THE PROBLEM: Search the data for the word "String" and copy every line where it occurs.
:::::
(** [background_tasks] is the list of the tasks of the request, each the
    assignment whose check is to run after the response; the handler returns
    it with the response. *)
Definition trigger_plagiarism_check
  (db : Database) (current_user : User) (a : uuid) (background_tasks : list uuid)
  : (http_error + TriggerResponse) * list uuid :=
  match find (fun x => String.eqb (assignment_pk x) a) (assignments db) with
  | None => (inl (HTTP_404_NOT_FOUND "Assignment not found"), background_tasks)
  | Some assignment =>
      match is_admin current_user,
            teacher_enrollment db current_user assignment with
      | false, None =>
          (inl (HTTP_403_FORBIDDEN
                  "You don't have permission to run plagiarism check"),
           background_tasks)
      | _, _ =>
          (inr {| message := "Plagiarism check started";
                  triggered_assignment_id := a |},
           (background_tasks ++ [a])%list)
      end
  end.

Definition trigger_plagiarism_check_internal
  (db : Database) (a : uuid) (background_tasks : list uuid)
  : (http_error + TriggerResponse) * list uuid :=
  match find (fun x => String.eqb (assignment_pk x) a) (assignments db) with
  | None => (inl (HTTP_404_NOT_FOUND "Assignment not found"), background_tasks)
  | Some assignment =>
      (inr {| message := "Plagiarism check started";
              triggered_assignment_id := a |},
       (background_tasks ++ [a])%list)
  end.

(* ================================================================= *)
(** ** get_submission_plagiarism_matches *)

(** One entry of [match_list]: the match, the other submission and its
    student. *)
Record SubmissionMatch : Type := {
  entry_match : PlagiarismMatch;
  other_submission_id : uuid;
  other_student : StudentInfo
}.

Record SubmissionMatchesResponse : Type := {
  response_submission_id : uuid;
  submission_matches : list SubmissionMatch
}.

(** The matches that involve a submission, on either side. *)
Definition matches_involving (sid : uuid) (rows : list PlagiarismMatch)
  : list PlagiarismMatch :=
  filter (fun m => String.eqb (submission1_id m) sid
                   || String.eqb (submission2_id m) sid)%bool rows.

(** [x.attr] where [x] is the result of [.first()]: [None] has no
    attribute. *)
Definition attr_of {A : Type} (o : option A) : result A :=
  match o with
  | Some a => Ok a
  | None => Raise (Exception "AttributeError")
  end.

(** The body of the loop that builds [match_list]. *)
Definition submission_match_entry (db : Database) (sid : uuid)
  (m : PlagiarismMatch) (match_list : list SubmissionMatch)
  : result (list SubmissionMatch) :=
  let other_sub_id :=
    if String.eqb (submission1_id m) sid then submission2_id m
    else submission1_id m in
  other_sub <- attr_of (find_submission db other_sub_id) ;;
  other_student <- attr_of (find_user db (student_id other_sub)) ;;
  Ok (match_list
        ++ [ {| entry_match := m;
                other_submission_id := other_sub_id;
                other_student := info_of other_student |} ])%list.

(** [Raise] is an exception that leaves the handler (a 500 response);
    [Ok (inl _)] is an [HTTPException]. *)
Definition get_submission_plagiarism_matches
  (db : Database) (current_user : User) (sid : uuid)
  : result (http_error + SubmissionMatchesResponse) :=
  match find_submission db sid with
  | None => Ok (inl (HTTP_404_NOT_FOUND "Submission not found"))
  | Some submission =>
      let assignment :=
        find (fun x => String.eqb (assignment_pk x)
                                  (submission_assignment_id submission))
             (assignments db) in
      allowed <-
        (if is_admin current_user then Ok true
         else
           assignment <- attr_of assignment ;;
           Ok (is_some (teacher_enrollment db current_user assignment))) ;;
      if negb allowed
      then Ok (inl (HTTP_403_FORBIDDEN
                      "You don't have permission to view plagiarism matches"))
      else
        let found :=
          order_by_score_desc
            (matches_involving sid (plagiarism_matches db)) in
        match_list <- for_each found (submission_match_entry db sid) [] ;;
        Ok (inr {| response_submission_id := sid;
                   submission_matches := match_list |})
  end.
:::::
REPLY:
  match find (fun x => String.eqb (assignment_pk x) a) (assignments db) with
  match find (fun x => String.eqb (assignment_pk x) a) (assignments db) with
  filter (fun m => String.eqb (submission1_id m) sid
                   || String.eqb (submission2_id m) sid)%bool rows.
    if String.eqb (submission1_id m) sid then submission2_id m
        find (fun x => String.eqb (assignment_pk x)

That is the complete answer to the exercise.